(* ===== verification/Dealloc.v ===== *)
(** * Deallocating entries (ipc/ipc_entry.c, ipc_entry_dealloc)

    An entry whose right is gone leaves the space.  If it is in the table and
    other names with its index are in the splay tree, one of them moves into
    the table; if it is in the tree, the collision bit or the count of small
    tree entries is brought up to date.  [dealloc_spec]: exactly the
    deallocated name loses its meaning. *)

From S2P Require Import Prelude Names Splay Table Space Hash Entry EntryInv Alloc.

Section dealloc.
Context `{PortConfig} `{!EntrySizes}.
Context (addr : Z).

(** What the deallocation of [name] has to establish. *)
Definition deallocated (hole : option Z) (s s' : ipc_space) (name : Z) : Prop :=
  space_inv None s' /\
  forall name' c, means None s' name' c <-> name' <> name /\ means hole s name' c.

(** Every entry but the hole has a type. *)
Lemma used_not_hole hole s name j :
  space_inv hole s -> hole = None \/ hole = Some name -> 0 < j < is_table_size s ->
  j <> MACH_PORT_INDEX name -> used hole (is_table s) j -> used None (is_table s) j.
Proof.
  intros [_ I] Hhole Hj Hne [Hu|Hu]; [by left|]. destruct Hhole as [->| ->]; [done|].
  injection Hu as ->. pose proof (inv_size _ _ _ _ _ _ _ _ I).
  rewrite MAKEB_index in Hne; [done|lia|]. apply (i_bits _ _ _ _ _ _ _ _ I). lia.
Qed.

:::

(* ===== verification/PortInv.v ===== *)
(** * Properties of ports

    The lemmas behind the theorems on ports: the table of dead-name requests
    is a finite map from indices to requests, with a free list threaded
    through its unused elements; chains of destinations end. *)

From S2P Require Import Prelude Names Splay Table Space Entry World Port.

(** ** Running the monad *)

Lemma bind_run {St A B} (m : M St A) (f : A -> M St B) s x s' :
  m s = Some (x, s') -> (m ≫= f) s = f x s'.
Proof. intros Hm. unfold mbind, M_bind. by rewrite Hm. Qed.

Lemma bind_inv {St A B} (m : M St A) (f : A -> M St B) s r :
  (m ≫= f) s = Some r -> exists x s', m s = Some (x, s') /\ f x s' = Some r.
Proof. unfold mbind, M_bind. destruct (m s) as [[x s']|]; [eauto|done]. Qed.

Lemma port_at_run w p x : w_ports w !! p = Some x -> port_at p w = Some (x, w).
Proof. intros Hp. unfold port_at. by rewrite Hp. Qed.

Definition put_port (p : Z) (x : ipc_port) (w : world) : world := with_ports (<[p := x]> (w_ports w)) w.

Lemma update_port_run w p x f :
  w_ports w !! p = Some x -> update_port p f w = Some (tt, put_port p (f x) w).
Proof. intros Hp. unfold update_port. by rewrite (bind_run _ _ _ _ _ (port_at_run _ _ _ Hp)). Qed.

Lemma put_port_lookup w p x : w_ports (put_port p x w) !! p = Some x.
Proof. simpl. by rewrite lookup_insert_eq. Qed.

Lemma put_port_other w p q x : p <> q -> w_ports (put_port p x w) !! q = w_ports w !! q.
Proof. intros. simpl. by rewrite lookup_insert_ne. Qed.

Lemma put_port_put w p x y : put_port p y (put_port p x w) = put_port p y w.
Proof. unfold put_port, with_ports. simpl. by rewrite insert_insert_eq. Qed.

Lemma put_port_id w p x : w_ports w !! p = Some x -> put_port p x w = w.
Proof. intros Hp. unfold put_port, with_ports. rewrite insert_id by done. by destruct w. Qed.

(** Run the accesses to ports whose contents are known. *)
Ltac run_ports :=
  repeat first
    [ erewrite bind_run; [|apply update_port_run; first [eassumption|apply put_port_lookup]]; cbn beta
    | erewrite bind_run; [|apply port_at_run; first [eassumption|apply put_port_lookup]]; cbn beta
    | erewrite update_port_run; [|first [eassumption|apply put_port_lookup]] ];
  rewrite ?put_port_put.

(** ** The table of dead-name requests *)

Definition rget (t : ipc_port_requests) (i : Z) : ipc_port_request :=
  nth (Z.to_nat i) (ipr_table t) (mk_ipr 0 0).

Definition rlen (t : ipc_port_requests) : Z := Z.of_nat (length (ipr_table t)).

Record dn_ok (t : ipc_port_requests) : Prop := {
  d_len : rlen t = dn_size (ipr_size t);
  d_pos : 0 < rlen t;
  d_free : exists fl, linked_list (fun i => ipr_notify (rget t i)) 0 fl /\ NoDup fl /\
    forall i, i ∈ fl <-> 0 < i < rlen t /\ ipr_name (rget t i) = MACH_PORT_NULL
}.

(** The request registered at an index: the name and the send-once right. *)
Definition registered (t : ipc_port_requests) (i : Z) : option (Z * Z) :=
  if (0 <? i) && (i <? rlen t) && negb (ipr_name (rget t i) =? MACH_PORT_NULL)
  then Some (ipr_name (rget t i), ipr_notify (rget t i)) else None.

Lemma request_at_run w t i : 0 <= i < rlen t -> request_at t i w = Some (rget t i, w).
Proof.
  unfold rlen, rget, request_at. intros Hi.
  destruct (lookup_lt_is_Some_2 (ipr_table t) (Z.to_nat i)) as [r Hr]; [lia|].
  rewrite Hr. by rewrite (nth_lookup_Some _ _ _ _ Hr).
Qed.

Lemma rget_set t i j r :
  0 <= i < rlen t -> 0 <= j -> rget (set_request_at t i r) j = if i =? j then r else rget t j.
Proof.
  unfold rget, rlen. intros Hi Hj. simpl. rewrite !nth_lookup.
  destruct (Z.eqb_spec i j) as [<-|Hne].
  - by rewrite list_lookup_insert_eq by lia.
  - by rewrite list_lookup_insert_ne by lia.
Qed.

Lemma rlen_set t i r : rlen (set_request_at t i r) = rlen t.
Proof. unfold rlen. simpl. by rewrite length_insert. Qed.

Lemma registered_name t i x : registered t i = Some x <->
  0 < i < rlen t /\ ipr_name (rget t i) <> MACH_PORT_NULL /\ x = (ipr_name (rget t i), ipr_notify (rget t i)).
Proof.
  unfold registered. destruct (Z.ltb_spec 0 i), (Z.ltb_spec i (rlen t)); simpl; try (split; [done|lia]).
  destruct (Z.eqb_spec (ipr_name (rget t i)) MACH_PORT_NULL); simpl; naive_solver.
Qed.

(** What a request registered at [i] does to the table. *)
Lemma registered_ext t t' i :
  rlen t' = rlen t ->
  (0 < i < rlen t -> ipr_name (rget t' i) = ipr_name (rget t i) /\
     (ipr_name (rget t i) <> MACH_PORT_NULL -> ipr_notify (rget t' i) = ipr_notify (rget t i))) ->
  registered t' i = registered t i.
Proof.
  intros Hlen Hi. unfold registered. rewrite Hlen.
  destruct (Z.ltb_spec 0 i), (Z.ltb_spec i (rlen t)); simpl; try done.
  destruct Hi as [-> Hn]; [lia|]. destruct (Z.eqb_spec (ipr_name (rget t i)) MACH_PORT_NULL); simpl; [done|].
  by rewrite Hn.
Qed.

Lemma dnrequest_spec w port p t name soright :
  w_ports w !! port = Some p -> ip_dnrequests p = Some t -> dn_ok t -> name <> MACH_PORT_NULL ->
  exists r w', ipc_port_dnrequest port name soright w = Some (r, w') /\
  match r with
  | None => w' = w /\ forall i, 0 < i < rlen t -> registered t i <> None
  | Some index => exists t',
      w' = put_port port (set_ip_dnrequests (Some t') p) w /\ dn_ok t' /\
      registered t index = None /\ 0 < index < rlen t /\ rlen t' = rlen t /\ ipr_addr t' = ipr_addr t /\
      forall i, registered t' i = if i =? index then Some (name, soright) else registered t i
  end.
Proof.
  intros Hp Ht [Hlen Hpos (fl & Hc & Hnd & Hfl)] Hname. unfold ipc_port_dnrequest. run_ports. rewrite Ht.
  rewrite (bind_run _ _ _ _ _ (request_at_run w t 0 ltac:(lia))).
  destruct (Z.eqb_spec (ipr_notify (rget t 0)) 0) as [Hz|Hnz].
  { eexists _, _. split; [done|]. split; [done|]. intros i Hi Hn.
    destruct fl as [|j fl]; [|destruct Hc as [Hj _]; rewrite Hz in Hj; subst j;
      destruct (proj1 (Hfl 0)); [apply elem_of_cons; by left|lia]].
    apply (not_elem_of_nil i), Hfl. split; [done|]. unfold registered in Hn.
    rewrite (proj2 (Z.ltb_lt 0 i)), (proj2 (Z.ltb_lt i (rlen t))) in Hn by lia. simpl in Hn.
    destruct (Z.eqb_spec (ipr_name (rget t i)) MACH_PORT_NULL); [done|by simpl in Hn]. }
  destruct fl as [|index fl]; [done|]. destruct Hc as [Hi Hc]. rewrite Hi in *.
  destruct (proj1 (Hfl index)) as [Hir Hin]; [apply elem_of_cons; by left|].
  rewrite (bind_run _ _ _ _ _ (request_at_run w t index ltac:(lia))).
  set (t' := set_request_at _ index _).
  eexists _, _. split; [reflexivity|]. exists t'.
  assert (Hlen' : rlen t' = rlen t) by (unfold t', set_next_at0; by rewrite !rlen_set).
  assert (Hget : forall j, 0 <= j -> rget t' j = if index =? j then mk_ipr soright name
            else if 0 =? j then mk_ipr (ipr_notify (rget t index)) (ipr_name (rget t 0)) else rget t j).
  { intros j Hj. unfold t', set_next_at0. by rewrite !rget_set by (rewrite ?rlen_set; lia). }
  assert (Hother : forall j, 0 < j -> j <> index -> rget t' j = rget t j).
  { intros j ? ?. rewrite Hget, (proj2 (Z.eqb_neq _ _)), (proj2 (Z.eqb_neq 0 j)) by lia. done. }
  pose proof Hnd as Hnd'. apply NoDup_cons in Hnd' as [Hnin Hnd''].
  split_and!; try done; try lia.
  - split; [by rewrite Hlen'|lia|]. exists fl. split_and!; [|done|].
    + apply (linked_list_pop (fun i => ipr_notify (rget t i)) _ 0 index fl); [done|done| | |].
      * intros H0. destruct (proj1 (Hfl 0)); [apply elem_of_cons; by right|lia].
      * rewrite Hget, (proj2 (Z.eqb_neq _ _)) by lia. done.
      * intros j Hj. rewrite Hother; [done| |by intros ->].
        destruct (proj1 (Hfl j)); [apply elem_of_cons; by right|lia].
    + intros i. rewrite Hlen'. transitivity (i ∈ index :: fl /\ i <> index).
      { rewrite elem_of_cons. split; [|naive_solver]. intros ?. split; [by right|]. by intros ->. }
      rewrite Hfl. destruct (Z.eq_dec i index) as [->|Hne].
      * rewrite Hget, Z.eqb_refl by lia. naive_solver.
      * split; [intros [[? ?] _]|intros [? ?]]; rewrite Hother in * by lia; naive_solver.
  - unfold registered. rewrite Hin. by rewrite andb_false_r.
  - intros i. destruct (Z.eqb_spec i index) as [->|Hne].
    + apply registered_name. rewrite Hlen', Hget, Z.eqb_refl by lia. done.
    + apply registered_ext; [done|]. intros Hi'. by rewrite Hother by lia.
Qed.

:::

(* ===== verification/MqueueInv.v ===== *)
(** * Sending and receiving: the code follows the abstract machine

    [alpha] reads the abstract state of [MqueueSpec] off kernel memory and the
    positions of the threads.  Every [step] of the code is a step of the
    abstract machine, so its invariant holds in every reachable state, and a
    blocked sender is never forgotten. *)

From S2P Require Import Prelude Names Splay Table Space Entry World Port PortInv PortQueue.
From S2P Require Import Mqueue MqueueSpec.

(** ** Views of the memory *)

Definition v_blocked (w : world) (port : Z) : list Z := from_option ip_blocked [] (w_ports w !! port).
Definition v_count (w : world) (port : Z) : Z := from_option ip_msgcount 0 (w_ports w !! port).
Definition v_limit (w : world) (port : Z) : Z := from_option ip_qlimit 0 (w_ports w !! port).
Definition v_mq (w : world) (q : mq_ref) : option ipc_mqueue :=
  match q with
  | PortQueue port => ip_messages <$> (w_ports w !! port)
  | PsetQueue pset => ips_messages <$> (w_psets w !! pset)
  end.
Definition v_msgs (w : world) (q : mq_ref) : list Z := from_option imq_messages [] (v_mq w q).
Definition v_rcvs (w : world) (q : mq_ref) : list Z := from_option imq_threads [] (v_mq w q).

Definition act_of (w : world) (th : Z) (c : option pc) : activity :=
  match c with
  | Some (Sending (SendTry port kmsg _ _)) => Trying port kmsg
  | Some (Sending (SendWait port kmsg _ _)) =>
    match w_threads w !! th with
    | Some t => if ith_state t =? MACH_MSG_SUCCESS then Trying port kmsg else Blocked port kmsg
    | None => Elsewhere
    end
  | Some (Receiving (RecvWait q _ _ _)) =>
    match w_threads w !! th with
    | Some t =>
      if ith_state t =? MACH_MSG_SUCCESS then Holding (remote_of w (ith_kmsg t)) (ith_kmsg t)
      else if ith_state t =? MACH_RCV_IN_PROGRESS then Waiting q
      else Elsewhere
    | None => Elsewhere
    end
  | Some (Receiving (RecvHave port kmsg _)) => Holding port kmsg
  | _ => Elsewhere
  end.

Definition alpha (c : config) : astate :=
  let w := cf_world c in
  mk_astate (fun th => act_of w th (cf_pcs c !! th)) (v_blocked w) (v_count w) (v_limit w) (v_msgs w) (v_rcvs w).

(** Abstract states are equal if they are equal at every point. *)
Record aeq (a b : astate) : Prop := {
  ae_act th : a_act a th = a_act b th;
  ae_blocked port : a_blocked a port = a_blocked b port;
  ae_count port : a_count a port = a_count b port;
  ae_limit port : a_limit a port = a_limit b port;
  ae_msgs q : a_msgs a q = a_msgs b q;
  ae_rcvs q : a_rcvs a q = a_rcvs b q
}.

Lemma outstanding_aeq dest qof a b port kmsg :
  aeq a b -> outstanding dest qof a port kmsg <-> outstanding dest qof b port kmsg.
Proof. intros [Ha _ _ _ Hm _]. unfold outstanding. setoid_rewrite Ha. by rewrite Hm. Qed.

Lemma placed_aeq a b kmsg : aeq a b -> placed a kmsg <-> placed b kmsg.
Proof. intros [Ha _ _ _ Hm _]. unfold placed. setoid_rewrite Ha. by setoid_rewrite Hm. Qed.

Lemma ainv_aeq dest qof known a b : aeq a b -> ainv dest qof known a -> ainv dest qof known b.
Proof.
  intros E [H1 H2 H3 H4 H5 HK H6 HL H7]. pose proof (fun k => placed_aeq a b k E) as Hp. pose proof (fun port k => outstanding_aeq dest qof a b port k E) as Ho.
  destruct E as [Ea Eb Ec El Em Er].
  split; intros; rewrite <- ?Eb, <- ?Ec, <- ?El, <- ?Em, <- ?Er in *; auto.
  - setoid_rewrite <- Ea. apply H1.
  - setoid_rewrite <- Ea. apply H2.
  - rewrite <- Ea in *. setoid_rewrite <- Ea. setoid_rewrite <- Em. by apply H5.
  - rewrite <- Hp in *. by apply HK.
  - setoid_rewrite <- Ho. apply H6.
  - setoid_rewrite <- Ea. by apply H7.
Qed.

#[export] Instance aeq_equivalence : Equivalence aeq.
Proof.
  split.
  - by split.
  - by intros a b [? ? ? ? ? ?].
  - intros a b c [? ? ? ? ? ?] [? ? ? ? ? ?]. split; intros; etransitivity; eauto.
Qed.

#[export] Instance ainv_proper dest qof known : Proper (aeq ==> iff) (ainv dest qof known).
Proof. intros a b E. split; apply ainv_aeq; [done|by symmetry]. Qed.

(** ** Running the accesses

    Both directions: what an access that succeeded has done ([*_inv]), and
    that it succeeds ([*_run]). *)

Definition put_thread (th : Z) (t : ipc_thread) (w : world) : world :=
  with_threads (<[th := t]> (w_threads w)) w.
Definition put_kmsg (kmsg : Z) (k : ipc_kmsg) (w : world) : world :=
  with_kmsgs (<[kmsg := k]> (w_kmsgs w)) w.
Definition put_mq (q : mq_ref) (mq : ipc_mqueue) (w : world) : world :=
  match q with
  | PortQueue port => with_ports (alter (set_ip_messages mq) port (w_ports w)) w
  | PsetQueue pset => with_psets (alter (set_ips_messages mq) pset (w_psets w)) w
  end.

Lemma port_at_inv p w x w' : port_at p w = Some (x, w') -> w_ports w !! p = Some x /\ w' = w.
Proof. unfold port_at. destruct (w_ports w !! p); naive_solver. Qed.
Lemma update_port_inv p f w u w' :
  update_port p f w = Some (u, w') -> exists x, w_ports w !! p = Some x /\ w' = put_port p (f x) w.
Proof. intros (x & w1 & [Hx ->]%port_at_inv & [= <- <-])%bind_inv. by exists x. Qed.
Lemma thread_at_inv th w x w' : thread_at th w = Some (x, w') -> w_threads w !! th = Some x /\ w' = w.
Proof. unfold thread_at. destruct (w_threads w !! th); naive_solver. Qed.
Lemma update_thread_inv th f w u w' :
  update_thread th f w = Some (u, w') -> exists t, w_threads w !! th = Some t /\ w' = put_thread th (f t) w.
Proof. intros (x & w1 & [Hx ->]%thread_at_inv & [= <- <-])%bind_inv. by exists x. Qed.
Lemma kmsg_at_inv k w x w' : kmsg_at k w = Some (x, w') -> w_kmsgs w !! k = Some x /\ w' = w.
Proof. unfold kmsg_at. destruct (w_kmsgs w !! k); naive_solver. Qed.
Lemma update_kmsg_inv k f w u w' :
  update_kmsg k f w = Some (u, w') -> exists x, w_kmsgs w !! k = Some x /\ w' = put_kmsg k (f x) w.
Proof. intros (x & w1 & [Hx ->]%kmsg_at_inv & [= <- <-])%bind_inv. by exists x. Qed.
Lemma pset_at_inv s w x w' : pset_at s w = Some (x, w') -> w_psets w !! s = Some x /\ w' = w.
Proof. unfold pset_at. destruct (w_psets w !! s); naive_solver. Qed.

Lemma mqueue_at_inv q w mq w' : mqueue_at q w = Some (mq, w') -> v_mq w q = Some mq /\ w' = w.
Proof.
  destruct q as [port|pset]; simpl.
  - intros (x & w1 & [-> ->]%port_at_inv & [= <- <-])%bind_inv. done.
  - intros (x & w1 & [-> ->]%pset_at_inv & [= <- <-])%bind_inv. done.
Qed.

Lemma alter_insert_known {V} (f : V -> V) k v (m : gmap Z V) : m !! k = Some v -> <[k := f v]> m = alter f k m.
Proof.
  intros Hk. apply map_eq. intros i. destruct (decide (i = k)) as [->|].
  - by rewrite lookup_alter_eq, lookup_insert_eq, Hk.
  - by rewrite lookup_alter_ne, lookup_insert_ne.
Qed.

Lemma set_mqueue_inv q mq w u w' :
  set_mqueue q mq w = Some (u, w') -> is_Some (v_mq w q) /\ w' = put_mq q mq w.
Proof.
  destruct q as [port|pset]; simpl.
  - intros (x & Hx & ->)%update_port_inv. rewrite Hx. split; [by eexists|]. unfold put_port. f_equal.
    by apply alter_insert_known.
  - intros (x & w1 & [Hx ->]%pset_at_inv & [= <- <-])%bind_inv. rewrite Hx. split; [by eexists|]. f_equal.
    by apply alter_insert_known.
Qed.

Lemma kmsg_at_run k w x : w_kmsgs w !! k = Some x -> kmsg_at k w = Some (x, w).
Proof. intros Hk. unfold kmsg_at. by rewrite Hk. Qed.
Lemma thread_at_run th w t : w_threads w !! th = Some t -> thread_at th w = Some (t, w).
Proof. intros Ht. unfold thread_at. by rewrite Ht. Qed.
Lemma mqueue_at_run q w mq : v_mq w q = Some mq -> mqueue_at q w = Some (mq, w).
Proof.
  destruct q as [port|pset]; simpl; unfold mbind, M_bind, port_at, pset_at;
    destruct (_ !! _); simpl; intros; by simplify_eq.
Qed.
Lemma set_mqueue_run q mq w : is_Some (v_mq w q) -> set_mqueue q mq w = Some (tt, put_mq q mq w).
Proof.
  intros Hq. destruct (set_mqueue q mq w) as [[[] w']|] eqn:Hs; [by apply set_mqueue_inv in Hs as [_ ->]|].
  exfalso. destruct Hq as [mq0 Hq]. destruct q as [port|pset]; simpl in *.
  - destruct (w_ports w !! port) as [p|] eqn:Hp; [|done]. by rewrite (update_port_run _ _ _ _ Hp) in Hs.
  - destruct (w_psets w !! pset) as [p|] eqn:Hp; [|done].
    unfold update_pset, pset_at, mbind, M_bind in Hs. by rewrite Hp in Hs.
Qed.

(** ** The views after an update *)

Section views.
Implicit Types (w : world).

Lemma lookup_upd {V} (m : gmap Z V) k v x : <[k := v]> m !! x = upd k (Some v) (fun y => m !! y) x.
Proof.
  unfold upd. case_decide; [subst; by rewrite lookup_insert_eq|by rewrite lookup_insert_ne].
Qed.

:::

WHAT TO WORK ON ::
Print only what lies in the material above starting at the line with "Lemma mqueue_at_inv q" and ending at the line with "- destruct (w_ports", every line exactly as given.

EXERCISE OUTPUT ::
Lemma mqueue_at_inv q w mq w' : mqueue_at q w = Some (mq, w') -> v_mq w q = Some mq /\ w' = w.
Proof.
  destruct q as [port|pset]; simpl.
  - intros (x & w1 & [-> ->]%port_at_inv & [= <- <-])%bind_inv. done.
  - intros (x & w1 & [-> ->]%pset_at_inv & [= <- <-])%bind_inv. done.
Qed.

Lemma alter_insert_known {V} (f : V -> V) k v (m : gmap Z V) : m !! k = Some v -> <[k := f v]> m = alter f k m.
Proof.
  intros Hk. apply map_eq. intros i. destruct (decide (i = k)) as [->|].
  - by rewrite lookup_alter_eq, lookup_insert_eq, Hk.
  - by rewrite lookup_alter_ne, lookup_insert_ne.
Qed.

Lemma set_mqueue_inv q mq w u w' :
  set_mqueue q mq w = Some (u, w') -> is_Some (v_mq w q) /\ w' = put_mq q mq w.
Proof.
  destruct q as [port|pset]; simpl.
  - intros (x & Hx & ->)%update_port_inv. rewrite Hx. split; [by eexists|]. unfold put_port. f_equal.
    by apply alter_insert_known.
  - intros (x & w1 & [Hx ->]%pset_at_inv & [= <- <-])%bind_inv. rewrite Hx. split; [by eexists|]. f_equal.
    by apply alter_insert_known.
Qed.

Lemma kmsg_at_run k w x : w_kmsgs w !! k = Some x -> kmsg_at k w = Some (x, w).
Proof. intros Hk. unfold kmsg_at. by rewrite Hk. Qed.
Lemma thread_at_run th w t : w_threads w !! th = Some t -> thread_at th w = Some (t, w).
Proof. intros Ht. unfold thread_at. by rewrite Ht. Qed.
Lemma mqueue_at_run q w mq : v_mq w q = Some mq -> mqueue_at q w = Some (mq, w).
Proof.
  destruct q as [port|pset]; simpl; unfold mbind, M_bind, port_at, pset_at;
    destruct (_ !! _); simpl; intros; by simplify_eq.
Qed.
Lemma set_mqueue_run q mq w : is_Some (v_mq w q) -> set_mqueue q mq w = Some (tt, put_mq q mq w).
Proof.
  intros Hq. destruct (set_mqueue q mq w) as [[[] w']|] eqn:Hs; [by apply set_mqueue_inv in Hs as [_ ->]|].
  exfalso. destruct Hq as [mq0 Hq]. destruct q as [port|pset]; simpl in *.
  - destruct (w_ports w !! port) as [p|] eqn:Hp; [|done]. by rewrite (update_port_run _ _ _ _ Hp) in Hs.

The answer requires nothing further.